__Required action__: Please copy out the entries below exactly, beginning with the line that contains "let* jwks_response := deserialize_from_json" and ending with the line that contains "Fixpoint keep_keys (keys", and include nothing outside that span.

__Input__:
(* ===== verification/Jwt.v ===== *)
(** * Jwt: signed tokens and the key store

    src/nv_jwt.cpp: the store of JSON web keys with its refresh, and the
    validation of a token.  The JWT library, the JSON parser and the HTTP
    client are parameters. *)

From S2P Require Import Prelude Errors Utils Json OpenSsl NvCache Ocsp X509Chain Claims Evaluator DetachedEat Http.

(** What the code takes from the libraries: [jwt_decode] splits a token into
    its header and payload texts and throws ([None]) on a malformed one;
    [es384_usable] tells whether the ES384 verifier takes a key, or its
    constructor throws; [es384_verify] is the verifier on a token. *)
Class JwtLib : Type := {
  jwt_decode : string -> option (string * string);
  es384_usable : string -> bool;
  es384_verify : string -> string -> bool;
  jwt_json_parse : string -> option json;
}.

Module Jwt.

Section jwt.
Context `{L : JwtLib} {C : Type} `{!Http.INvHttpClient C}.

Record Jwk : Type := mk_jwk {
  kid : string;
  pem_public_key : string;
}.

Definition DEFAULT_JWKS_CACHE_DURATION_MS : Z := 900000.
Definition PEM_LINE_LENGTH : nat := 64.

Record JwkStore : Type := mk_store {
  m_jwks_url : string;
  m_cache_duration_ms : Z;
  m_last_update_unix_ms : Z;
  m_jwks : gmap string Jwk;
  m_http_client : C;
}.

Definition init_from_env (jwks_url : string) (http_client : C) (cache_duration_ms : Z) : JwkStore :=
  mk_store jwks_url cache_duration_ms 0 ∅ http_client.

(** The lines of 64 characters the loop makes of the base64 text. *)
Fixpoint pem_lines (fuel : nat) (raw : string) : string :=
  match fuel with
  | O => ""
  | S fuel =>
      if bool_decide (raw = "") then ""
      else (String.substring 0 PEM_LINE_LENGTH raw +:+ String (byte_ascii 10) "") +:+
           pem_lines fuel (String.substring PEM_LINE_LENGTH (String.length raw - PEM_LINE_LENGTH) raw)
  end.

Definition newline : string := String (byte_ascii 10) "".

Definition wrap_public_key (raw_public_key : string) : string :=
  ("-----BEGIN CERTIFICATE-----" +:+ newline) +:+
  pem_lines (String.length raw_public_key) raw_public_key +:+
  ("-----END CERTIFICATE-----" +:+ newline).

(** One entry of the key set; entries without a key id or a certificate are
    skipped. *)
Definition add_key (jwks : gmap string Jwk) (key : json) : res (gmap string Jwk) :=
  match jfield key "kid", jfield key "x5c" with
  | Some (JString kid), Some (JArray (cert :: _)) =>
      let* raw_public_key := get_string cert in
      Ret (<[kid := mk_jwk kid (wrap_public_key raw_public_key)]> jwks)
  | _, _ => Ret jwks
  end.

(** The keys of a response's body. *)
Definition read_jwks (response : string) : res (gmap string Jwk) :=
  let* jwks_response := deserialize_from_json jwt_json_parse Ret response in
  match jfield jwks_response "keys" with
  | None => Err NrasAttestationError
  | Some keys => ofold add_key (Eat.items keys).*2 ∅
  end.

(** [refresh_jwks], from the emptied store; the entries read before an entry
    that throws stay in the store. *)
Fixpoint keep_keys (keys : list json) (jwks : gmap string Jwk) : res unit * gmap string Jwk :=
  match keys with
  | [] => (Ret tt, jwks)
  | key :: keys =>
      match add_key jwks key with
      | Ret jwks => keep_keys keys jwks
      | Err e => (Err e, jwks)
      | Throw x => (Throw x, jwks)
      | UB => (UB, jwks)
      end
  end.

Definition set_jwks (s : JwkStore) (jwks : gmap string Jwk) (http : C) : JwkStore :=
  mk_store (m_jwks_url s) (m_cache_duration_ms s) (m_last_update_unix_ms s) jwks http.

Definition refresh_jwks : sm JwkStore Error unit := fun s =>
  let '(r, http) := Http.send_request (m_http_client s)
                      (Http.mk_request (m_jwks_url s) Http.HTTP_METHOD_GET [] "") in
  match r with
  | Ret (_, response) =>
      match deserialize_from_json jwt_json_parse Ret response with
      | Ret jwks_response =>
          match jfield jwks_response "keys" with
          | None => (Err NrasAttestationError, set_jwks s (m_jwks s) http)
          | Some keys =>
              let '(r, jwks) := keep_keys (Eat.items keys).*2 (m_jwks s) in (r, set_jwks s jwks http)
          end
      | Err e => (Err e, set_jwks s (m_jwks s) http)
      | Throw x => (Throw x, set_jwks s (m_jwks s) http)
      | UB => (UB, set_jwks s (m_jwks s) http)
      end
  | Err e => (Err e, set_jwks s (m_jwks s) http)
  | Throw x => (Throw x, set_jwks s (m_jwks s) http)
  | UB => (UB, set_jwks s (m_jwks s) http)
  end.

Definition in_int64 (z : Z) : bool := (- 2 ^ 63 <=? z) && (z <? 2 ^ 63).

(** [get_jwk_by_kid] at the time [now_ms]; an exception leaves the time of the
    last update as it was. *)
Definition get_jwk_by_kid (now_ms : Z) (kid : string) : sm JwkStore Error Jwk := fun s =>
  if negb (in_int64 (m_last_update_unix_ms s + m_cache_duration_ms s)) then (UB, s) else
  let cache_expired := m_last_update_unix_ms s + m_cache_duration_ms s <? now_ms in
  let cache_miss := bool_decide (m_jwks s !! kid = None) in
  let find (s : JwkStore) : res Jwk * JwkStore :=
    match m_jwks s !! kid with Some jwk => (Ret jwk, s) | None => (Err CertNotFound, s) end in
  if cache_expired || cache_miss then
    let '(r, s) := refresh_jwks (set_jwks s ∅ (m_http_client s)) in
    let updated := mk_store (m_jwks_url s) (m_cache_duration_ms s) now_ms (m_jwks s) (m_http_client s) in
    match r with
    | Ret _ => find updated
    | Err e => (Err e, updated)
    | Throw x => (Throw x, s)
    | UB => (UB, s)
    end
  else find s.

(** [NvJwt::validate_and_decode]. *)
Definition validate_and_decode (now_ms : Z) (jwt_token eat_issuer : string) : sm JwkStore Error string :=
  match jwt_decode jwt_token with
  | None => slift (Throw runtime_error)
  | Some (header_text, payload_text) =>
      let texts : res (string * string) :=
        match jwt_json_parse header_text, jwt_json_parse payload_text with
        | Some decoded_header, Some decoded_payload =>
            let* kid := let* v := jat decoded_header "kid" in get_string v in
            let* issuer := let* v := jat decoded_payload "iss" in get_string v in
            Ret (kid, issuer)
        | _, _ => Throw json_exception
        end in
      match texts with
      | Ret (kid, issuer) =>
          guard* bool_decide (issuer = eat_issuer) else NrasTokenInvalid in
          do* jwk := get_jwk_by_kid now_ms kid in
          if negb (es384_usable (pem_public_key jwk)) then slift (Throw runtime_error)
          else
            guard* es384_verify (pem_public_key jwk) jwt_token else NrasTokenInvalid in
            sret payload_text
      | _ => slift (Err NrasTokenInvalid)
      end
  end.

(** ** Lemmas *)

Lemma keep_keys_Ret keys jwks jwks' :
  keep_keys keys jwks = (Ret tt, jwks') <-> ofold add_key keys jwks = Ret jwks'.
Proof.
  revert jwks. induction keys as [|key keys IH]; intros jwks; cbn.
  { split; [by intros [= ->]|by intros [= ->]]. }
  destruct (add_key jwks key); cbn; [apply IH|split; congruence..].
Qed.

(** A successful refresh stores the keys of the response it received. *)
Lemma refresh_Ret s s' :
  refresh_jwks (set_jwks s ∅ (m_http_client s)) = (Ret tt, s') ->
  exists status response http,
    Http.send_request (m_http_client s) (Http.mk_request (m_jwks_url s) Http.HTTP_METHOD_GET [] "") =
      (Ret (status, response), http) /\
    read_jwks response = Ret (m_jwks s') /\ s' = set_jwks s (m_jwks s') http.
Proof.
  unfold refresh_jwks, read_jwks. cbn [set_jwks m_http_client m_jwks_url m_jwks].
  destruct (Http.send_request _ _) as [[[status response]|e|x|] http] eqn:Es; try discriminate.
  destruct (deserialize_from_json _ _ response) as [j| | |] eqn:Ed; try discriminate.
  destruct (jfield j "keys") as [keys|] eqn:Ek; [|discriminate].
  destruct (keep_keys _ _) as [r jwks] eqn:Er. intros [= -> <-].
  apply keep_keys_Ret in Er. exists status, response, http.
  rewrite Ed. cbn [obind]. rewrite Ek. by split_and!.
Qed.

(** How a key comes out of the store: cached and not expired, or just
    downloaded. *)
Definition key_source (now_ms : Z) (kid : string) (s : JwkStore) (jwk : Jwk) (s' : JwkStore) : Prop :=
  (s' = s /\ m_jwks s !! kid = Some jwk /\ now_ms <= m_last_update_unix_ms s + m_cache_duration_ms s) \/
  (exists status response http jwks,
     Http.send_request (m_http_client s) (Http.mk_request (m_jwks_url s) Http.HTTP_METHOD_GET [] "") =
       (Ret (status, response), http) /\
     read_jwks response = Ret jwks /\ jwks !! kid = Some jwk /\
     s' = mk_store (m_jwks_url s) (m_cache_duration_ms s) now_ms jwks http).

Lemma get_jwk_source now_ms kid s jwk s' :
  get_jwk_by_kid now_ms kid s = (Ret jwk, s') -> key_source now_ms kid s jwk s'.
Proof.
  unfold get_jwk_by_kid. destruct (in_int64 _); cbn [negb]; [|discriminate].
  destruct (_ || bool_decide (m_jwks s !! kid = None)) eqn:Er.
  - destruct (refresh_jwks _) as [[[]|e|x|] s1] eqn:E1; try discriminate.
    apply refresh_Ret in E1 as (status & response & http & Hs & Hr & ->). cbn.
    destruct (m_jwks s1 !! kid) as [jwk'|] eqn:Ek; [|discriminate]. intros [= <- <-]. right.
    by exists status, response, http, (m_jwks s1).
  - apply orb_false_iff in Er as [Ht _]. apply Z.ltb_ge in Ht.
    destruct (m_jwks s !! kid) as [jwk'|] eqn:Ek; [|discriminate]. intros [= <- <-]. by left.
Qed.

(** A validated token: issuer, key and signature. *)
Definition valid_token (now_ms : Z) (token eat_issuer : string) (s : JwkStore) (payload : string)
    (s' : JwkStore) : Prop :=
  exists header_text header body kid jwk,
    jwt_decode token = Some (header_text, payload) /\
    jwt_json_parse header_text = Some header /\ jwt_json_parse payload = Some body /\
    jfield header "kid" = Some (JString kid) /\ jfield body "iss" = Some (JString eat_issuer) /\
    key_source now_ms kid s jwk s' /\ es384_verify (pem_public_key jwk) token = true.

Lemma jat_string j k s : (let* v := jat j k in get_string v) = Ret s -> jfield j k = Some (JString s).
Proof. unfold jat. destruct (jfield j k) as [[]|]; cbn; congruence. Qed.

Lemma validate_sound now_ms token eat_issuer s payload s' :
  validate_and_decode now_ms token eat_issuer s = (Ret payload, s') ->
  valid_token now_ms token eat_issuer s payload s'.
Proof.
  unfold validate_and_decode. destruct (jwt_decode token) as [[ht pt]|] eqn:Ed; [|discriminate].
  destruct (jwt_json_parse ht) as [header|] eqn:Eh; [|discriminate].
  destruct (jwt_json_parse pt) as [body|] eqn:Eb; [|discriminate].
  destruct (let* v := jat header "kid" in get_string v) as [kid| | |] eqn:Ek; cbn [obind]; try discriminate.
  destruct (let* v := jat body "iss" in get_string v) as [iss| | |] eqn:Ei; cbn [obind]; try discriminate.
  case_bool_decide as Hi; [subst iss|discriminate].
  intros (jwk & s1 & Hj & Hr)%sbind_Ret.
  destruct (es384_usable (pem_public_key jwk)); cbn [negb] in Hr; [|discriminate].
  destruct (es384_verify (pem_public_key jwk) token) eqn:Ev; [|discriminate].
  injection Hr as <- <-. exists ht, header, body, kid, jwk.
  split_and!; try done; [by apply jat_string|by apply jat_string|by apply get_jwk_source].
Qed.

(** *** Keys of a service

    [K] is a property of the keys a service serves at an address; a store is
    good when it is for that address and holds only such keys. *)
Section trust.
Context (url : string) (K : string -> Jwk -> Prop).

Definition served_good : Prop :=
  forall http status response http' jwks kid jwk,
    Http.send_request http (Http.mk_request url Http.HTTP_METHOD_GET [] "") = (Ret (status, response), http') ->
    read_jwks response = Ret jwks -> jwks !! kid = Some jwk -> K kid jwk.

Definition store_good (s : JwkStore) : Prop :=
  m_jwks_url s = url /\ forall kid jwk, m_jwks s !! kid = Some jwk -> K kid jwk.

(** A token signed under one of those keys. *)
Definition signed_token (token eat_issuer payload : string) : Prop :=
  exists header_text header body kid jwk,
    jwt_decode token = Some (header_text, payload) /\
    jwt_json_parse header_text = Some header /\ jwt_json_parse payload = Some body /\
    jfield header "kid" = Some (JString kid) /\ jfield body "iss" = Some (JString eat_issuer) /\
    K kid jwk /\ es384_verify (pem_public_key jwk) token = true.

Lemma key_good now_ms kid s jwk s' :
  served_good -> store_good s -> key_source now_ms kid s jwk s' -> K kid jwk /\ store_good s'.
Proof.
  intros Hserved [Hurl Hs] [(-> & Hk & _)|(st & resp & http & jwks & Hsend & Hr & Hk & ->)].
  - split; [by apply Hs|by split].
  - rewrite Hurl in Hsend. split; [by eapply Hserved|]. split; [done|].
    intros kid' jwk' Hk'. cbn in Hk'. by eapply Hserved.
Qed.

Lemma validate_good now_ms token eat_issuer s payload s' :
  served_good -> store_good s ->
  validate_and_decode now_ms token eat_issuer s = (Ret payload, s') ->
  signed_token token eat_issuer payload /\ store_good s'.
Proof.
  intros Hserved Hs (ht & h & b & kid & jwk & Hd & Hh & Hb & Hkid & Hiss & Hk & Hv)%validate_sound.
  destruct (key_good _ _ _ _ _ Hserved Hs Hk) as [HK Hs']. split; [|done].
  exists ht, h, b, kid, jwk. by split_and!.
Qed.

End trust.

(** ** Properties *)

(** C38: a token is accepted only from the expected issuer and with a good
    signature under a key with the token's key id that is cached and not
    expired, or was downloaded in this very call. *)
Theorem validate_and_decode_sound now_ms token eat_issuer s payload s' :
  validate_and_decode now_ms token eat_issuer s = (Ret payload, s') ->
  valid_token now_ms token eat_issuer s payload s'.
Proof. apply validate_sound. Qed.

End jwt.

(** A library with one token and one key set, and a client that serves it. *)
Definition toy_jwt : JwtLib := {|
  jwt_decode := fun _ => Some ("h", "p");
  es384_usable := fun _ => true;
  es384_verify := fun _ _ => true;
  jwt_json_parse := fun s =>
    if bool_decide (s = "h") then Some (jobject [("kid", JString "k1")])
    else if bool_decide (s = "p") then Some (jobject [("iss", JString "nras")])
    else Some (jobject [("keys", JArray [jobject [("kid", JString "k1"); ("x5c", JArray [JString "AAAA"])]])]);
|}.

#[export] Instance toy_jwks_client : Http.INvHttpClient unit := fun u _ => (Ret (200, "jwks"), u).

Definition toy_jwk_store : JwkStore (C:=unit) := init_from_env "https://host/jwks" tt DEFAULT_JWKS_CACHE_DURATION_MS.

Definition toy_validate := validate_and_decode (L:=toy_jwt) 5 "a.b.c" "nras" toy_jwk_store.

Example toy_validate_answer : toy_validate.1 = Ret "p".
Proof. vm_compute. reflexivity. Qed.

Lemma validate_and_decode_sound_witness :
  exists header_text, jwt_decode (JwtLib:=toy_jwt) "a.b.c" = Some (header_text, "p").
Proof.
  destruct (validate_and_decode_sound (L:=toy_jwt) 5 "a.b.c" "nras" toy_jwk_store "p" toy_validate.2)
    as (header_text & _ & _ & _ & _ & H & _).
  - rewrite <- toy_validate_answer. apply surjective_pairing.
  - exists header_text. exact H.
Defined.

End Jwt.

__Reply__:
  let* jwks_response := deserialize_from_json jwt_json_parse Ret response in
  match jfield jwks_response "keys" with
  | None => Err NrasAttestationError
  | Some keys => ofold add_key (Eat.items keys).*2 ∅
  end.

(** [refresh_jwks], from the emptied store; the entries read before an entry
    that throws stay in the store. *)
Fixpoint keep_keys (keys : list json) (jwks : gmap string Jwk) : res unit * gmap string Jwk :=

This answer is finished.